TO DO → Show all lines containing "whether" from the data below.

DATASET EXCERPTS →

-=-=-=-=-

(** * The tournament heuristic for the RCPSP/t ([PrSolver::solve])

    A shallow embedding of [src/Solver.cc] and of the validator and the
    driver of [src/Main.cc], and the properties of the schedules the solver
    returns.

    Modelling conventions.
    - A C++ [int] is a [Z].  Signed overflow is undefined in C++; the model
      describes the executions in which no [int] overflows.
    - A C++ array ([int*], [double*], [int**]) is a total function from the
      index to the content.  The cells inside the allocated range are the
      array; the cells outside are whatever the memory holds there, so every
      statement holds for any content of the memory around an array.
    - An array obtained from [new T[n]] without an initialiser holds arbitrary
      values until it is written; these initial contents are the fields of
      [Memory], an argument of the solver.
    - A [double] is a primitive binary64 float ([PrimFloat.float]).
    - [std::queue<int>] is a list, pushed at the back and popped at the front.
    - The buffer [out] of the caller is not read by the solver; its cells
      record whether the solver has written them.
    - The random engine is a stream [rnd : nat -> Q] of draws from [0, 1),
      read in order; a draw is kept as an exact rational.
    - The three breadth-first loops need not terminate (on a cyclic graph
      they do not): they take a [fuel], the number of queue pops allowed. *)

From Stdlib Require Import ZArith List Lia Bool QArith Floats Permutation Sorted.
Import ListNotations.
Local Open Scope Z_scope.

(** ** Outcomes *)

(** What a part of [solve] can do: finish with a value, leave [solve] with
    [return false], use job [-1] as an index, or exhaust the fuel. *)
Inductive outcome (A : Type) : Type :=
| Done (a : A)
| Infeasible
| Fault
| OutOfFuel.
Arguments Done {A} a.
Arguments Infeasible {A}.
Arguments Fault {A}.
Arguments OutOfFuel {A}.

Definition bind {A B : Type} (c : outcome A) (k : A -> outcome B) : outcome B :=
  match c with
  | Done a => k a
  | Infeasible => Infeasible
  | Fault => Fault
  | OutOfFuel => OutOfFuel
  end.

Notation "x <- c ;; k" := (bind c (fun x => k))
  (at level 61, c at next level, right associativity).
Notation "' p <- c ;; k" := (bind c (fun p => k))
  (at level 61, p pattern, c at next level, right associativity).

(** The value [solve] returns: [true] with the cells [out[0 .. njobs)], or
    [false]; [Undefined] and [Exhausted] are the model's [Fault] and
    [OutOfFuel].  A cell of [out] is [Some f] once [solve] has written [f]
    to it, and [None] as long as [solve] has not written it. *)
Inductive solve_result : Type :=
| Found (out : list (option Z))
| NoSolution
| Undefined
| Exhausted.

(** ** Arrays and index ranges *)

Definition upd {A : Type} (a : Z -> A) (i : Z) (v : A) : Z -> A :=
  fun x => if x =? i then v else a x.

Definition upd2 {A : Type} (a : Z -> Z -> A) (k t : Z) (v : A) : Z -> Z -> A :=
  fun k' t' => if (k' =? k) && (t' =? t) then v else a k' t'.

(** [lo, lo+1, ..., hi-1], the values of [for (i = lo; i < hi; i++)]. *)
Definition range_from (lo hi : Z) : list Z :=
  map (fun i => lo + Z.of_nat i) (seq 0 (Z.to_nat (hi - lo))).

Definition range (n : Z) : list Z := range_from 0 n.

Definition in_range (n i : Z) : bool := (0 <=? i) && (i <? n).

(** [for (i = 0; i < n; i++) a[i] = v]. *)
Definition fill (n : Z) (v : Z) (a : Z -> Z) : Z -> Z :=
  fun i => if in_range n i then v else a i.

(** [for (i = 0; i < n; i++) dst[i] = src[i]], into cells that record
    whether they have been written. *)
Definition copy (n : Z) (src : Z -> Z) (dst : Z -> option Z) : Z -> option Z :=
  fun i => if in_range n i then Some (src i) else dst i.

(** [for (k < rows) for (t < cols) dst[k][t] = src[k][t]]. *)
Definition copy_grid (rows cols : Z) (src dst : Z -> Z -> Z) : Z -> Z -> Z :=
  fun k t => if in_range rows k && in_range cols t then src k t else dst k t.

(** ** The problem instance ([Problem.cc]) *)

(** The fields that the constructor of [Problem.cc] sets: three sizes, and
    the arrays [int* nsuccessors], [int** successors],
    [std::vector<int>* predecessors], [int* durations], [int*** requests]
    (job, resource, period of the job) and [int** capacities] (resource,
    period of the horizon). *)
Record Problem : Type := {
  njobs : Z;
  horizon : Z;
  nresources : Z;
  nsuccessors : Z -> Z;
  successors : Z -> Z -> Z;
  predecessors : Z -> list Z;
  durations : Z -> Z;
  requests : Z -> Z -> Z -> Z;
  capacities : Z -> Z -> Z
}.

(** The successors of a job, in the order of its array. *)
Definition succ_list (P : Problem) (job : Z) : list Z :=
  map (successors P job) (range (nsuccessors P job)).

(** ** Doubles *)

Local Open Scope float_scope.

(** [(double) z] for an [int] [z]; every [int] is a binary64 number. *)
Definition double_of_int (z : Z) : float :=
  if (z <? 0)%Z then - PrimFloat.of_uint63 (Uint63.of_Z (- z))
  else PrimFloat.of_uint63 (Uint63.of_Z z).

(** [(int) x] for a rational [x]: the conversion truncates toward zero. *)
Definition int_of_Q (x : Q) : Z := Z.quot (Qnum x) (Z.pos (Qden x)).

Definition NPASSES : nat := 1000.
(** [(int)(TOURN_FACTOR * n)] with [TOURN_FACTOR = 0.5]: the product is exact
    in binary64 and the conversion truncates toward zero. *)
Definition tourn_size (n : Z) : Z := Z.quot n 2.
(** The binary64 numbers nearest to [0.4] and to [0.6]. *)
Definition OMEGA1 : float := 0x1.999999999999ap-2.
Definition OMEGA2 : float := 0x1.3333333333333p-1.
(** [std::numeric_limits<double>::max()]. *)
Definition DBL_MAX : float := 0x1.fffffffffffffp+1023.
(** [INT32_MAX / 2]. *)
Definition INIT_MAKESPAN : Z := 1073741823.

Local Close Scope float_scope.

(** ** Memory handed out by [new] *)

(** What the arrays that [solve] allocates hold when [new] hands them out:
    [ef] before its cells are set to zero, and the arrays that are allocated
    without an initialiser. *)
Record Memory : Type := {
  ef0 : Z -> Z;
  ls0 : Z -> Z;
  ru0 : Z -> float;
  cpru0 : Z -> float;
  available0 : Z -> Z -> Z;
  eligible0 : Z -> Z;
  schedule0 : Z -> Z
}.

(** ** The feasibility loops *)

Section Feasibility.
Variable P : Problem.

(** Lines 68-76 and 237-245: no request of [job], finishing at [e], exceeds
    [grid]; [t] runs from [duration - 1] down to [0]. *)
Definition fits_finish (grid : Z -> Z -> Z) (job e : Z) : bool :=
  let duration := durations P job in
  forallb (fun k =>
    forallb (fun t => negb (requests P job k t >? grid k (e - duration + t)))
            (rev (range duration)))
    (range (nresources P)).

(** Lines 109-117: the same for [job] starting at [s]. *)
Definition fits_start (grid : Z -> Z -> Z) (job s : Z) : bool :=
  let duration := durations P job in
  forallb (fun k =>
    forallb (fun t => negb (requests P job k t >? grid k (s + t)))
            (range duration))
    (range (nresources P)).

(** Lines 66-82 and 235-259: [while (!feasibleFinal)].  One round tests the
    finish [e], moves it by one if a request does not fit, and leaves
    [solve] if it is beyond the horizon. *)
Fixpoint move_finish (fuel : nat) (grid : Z -> Z -> Z) (job e : Z) : outcome Z :=
  match fuel with
  | O => OutOfFuel
  | S fuel' =>
      let feasible := fits_finish grid job e in
      let e' := if feasible then e else e + 1 in
      if e' >? horizon P then Infeasible
      else if feasible then Done e'
      else move_finish fuel' grid job e'
  end.

(** Lines 107-124: the same loop for the start [s], moving down. *)
Fixpoint move_start (fuel : nat) (grid : Z -> Z -> Z) (job s : Z) : outcome Z :=
  match fuel with
  | O => OutOfFuel
  | S fuel' =>
      let feasible := fits_start grid job s in
      let s' := if feasible then s else s - 1 in
      if s' <? 0 then Infeasible
      else if feasible then Done s'
      else move_start fuel' grid job s'
  end.

(** Rounds that always suffice: the loop stops beyond the horizon. *)
Definition finish_rounds (e : Z) : nat := S (Z.to_nat (horizon P - e)).
Definition start_rounds (s : Z) : nat := S (Z.to_nat s).

End Feasibility.

(** ** Breadth-first traversal with re-visits *)

Section Bfs.
Context {St : Type}.
(** What one pop does: the new state and the jobs pushed, in order. *)
Variable body : Z -> St -> outcome (St * list Z).

Fixpoint bfs (fuel : nat) (q : list Z) (st : St) : outcome St :=
  match q with
  | [] => Done st
  | job :: q' =>
      match fuel with
      | O => OutOfFuel
      | S fuel' =>
          '(st', pushed) <- body job st ;;
          bfs fuel' (q' ++ pushed) st'
      end
  end.

(** The queue and the state after [n] pops, when there are that many. *)
Fixpoint bfs_after (n : nat) (q : list Z) (st : St) : option (list Z * St) :=
  match n with
  | O => Some (q, st)
  | S n' =>
      match q with
      | [] => None
      | job :: q' =>
          match body job st with
          | Done (st', pushed) => bfs_after n' (q' ++ pushed) st'
          | _ => None
          end
      end
  end.
End Bfs.

(** ** Preprocessing *)

Section Preprocessing.
Variable P : Problem.

(** Lines 86-89: one successor of [job] is raised and pushed. *)
Definition raise_successor (job : Z) (acc : (Z -> Z) * list Z) (successor : Z)
  : (Z -> Z) * list Z :=
  let '(ef, pushed) := acc in
  let f := ef job + durations P successor in
  ((if f >? ef successor then upd ef successor f else ef), pushed ++ [successor]).

(** Lines 61-90: one pop of the earliest-finish pass. *)
Definition ef_body (job : Z) (ef : Z -> Z) : outcome ((Z -> Z) * list Z) :=
  e <- move_finish P (finish_rounds P (ef job)) (capacities P) job (ef job) ;;
  Done (fold_left (raise_successor job) (succ_list P job) (upd ef job e, [])).

(** Lines 55-91; [new int[njobs]()] sets its cells to zero. *)
Definition ef_pass (m : Memory) (fuel : nat) : outcome (Z -> Z) :=
  bfs ef_body fuel [0] (fill (njobs P) 0 (ef0 m)).

(** Lines 128-130: one predecessor of [job] is lowered and pushed. *)
Definition lower_predecessor (job : Z) (acc : (Z -> Z) * list Z) (predecessor : Z)
  : (Z -> Z) * list Z :=
  let '(ls, pushed) := acc in
  let s := ls job - durations P predecessor in
  ((if s <? ls predecessor then upd ls predecessor s else ls), pushed ++ [predecessor]).

(** Lines 102-131: one pop of the latest-start pass. *)
Definition ls_body (job : Z) (ls : Z -> Z) : outcome ((Z -> Z) * list Z) :=
  s <- move_start P (start_rounds (ls job)) (capacities P) job (ls job) ;;
  Done (fold_left (lower_predecessor job) (predecessors P job) (upd ls job s, [])).

(** Lines 95-132. *)
Definition ls_pass (m : Memory) (fuel : nat) : outcome (Z -> Z) :=
  bfs ls_body fuel [njobs P - 1] (fill (njobs P) (horizon P) (ls0 m)).

Variables ef ls : Z -> Z.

-=-=-=-=-

SOLUTION TO THIS EXERCISE →
      record whether the solver has written them.
    whether they have been written. *)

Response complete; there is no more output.